# Assignment
The records below hold a stretch from the line with "PeFormat.defined SampleImports.pe64_imports = PeFormat.defined" through the line with "0x30. split_and!; [vm_compute; reflexivity|discriminate|]."; return exactly those lines, ends included, and nothing more.

# Data shown

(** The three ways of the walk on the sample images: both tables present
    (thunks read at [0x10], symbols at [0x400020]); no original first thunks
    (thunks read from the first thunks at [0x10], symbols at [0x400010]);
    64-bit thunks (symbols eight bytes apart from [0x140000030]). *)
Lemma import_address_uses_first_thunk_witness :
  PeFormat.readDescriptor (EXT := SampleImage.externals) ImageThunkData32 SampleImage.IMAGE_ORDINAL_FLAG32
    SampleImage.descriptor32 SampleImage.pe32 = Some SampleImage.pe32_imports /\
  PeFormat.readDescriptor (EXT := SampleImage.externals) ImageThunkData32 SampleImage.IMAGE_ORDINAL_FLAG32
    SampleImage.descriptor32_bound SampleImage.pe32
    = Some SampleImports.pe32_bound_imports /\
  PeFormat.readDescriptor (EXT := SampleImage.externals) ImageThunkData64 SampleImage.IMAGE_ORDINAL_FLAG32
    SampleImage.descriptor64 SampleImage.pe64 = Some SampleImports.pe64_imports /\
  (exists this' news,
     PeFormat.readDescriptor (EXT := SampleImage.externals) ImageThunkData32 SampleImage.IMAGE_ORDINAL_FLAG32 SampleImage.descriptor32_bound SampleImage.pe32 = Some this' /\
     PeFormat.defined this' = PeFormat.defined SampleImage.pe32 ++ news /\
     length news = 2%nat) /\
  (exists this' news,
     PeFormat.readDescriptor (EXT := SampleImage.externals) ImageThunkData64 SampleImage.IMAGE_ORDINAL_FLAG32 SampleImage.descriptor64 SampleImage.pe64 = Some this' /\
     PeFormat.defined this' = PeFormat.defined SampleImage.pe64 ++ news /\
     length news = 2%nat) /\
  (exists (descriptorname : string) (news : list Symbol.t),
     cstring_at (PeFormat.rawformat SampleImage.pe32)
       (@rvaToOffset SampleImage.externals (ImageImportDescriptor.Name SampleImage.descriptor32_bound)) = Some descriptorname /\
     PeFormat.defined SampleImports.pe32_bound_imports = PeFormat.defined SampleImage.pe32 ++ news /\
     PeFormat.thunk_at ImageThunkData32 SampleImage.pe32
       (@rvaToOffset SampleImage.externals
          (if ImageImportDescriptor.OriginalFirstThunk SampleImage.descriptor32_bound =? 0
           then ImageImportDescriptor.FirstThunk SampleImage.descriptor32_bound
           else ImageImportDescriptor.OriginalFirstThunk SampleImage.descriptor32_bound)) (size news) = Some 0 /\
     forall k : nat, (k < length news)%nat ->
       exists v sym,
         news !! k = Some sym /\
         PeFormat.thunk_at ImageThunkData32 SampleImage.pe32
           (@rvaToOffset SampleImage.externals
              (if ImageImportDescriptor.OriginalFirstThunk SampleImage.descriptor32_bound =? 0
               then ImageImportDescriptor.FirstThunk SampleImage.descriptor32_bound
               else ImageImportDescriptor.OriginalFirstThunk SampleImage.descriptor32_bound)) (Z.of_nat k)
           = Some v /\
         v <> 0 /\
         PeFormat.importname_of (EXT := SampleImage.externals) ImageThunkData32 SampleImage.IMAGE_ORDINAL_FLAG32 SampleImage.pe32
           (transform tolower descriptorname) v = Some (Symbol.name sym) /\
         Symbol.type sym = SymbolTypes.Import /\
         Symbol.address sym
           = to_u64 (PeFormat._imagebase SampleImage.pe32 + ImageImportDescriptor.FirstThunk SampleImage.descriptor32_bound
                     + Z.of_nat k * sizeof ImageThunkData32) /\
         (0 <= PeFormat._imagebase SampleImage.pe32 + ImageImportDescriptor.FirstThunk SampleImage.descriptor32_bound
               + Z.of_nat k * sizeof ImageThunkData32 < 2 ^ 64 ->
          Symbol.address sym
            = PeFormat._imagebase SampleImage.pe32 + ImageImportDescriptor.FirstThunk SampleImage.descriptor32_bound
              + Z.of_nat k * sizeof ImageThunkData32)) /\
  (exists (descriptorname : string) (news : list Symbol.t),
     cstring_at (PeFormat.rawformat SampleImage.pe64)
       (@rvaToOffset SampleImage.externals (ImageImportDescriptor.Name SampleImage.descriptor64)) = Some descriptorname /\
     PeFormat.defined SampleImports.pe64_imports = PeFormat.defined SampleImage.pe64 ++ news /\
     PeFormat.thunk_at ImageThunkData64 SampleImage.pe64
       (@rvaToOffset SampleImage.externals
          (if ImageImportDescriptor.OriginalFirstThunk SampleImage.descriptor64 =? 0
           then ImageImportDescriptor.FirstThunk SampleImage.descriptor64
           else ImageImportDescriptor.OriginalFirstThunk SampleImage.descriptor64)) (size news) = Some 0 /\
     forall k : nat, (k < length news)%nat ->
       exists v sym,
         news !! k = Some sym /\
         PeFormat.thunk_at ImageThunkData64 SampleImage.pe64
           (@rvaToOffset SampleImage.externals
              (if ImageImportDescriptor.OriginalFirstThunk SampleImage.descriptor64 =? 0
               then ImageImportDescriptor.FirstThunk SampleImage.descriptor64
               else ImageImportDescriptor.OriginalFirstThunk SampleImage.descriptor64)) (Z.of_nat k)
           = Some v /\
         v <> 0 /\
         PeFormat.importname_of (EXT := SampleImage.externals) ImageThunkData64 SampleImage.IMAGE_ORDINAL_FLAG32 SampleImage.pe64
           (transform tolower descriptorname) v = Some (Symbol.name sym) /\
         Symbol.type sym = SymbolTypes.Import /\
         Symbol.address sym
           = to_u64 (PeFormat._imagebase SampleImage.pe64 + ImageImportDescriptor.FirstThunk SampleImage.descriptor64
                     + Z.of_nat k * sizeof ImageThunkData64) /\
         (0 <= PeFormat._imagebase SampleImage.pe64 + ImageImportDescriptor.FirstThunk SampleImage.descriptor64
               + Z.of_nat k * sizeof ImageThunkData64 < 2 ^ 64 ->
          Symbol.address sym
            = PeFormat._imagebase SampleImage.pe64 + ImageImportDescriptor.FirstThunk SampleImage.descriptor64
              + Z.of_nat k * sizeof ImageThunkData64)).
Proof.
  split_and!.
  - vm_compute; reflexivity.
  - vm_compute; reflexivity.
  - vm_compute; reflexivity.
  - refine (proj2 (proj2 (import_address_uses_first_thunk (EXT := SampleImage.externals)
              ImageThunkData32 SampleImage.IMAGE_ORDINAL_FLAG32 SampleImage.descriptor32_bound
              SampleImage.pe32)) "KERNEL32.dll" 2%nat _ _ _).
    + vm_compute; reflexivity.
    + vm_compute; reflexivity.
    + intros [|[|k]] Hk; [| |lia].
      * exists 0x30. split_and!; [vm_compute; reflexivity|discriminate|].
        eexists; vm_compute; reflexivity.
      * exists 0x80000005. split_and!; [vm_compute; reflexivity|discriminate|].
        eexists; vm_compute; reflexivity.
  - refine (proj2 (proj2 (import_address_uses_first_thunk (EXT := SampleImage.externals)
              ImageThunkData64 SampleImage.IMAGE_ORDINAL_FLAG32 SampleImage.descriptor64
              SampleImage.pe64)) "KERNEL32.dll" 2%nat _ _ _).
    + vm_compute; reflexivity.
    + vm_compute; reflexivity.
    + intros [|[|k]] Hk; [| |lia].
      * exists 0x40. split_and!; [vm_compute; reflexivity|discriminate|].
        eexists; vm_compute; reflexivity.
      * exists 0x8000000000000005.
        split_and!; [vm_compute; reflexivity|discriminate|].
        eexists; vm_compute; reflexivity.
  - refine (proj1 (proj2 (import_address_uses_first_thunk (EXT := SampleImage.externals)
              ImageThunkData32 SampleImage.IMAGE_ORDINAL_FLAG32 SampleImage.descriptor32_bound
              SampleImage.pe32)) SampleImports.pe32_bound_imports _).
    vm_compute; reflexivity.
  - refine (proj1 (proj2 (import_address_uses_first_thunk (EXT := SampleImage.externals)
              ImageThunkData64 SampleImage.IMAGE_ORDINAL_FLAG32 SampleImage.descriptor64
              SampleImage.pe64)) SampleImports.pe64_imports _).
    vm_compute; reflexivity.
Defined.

# Response to this task
     PeFormat.defined SampleImports.pe64_imports = PeFormat.defined SampleImage.pe64 ++ news /\
     PeFormat.thunk_at ImageThunkData64 SampleImage.pe64
       (@rvaToOffset SampleImage.externals
          (if ImageImportDescriptor.OriginalFirstThunk SampleImage.descriptor64 =? 0
           then ImageImportDescriptor.FirstThunk SampleImage.descriptor64
           else ImageImportDescriptor.OriginalFirstThunk SampleImage.descriptor64)) (size news) = Some 0 /\
     forall k : nat, (k < length news)%nat ->
       exists v sym,
         news !! k = Some sym /\
         PeFormat.thunk_at ImageThunkData64 SampleImage.pe64
           (@rvaToOffset SampleImage.externals
              (if ImageImportDescriptor.OriginalFirstThunk SampleImage.descriptor64 =? 0
               then ImageImportDescriptor.FirstThunk SampleImage.descriptor64
               else ImageImportDescriptor.OriginalFirstThunk SampleImage.descriptor64)) (Z.of_nat k)
           = Some v /\
         v <> 0 /\
         PeFormat.importname_of (EXT := SampleImage.externals) ImageThunkData64 SampleImage.IMAGE_ORDINAL_FLAG32 SampleImage.pe64
           (transform tolower descriptorname) v = Some (Symbol.name sym) /\
         Symbol.type sym = SymbolTypes.Import /\
         Symbol.address sym
           = to_u64 (PeFormat._imagebase SampleImage.pe64 + ImageImportDescriptor.FirstThunk SampleImage.descriptor64
                     + Z.of_nat k * sizeof ImageThunkData64) /\
         (0 <= PeFormat._imagebase SampleImage.pe64 + ImageImportDescriptor.FirstThunk SampleImage.descriptor64
               + Z.of_nat k * sizeof ImageThunkData64 < 2 ^ 64 ->
          Symbol.address sym
            = PeFormat._imagebase SampleImage.pe64 + ImageImportDescriptor.FirstThunk SampleImage.descriptor64
              + Z.of_nat k * sizeof ImageThunkData64)).
Proof.
  split_and!.
  - vm_compute; reflexivity.
  - vm_compute; reflexivity.
  - vm_compute; reflexivity.
  - refine (proj2 (proj2 (import_address_uses_first_thunk (EXT := SampleImage.externals)
              ImageThunkData32 SampleImage.IMAGE_ORDINAL_FLAG32 SampleImage.descriptor32_bound
              SampleImage.pe32)) "KERNEL32.dll" 2%nat _ _ _).
    + vm_compute; reflexivity.
    + vm_compute; reflexivity.
    + intros [|[|k]] Hk; [| |lia].
      * exists 0x30. split_and!; [vm_compute; reflexivity|discriminate|].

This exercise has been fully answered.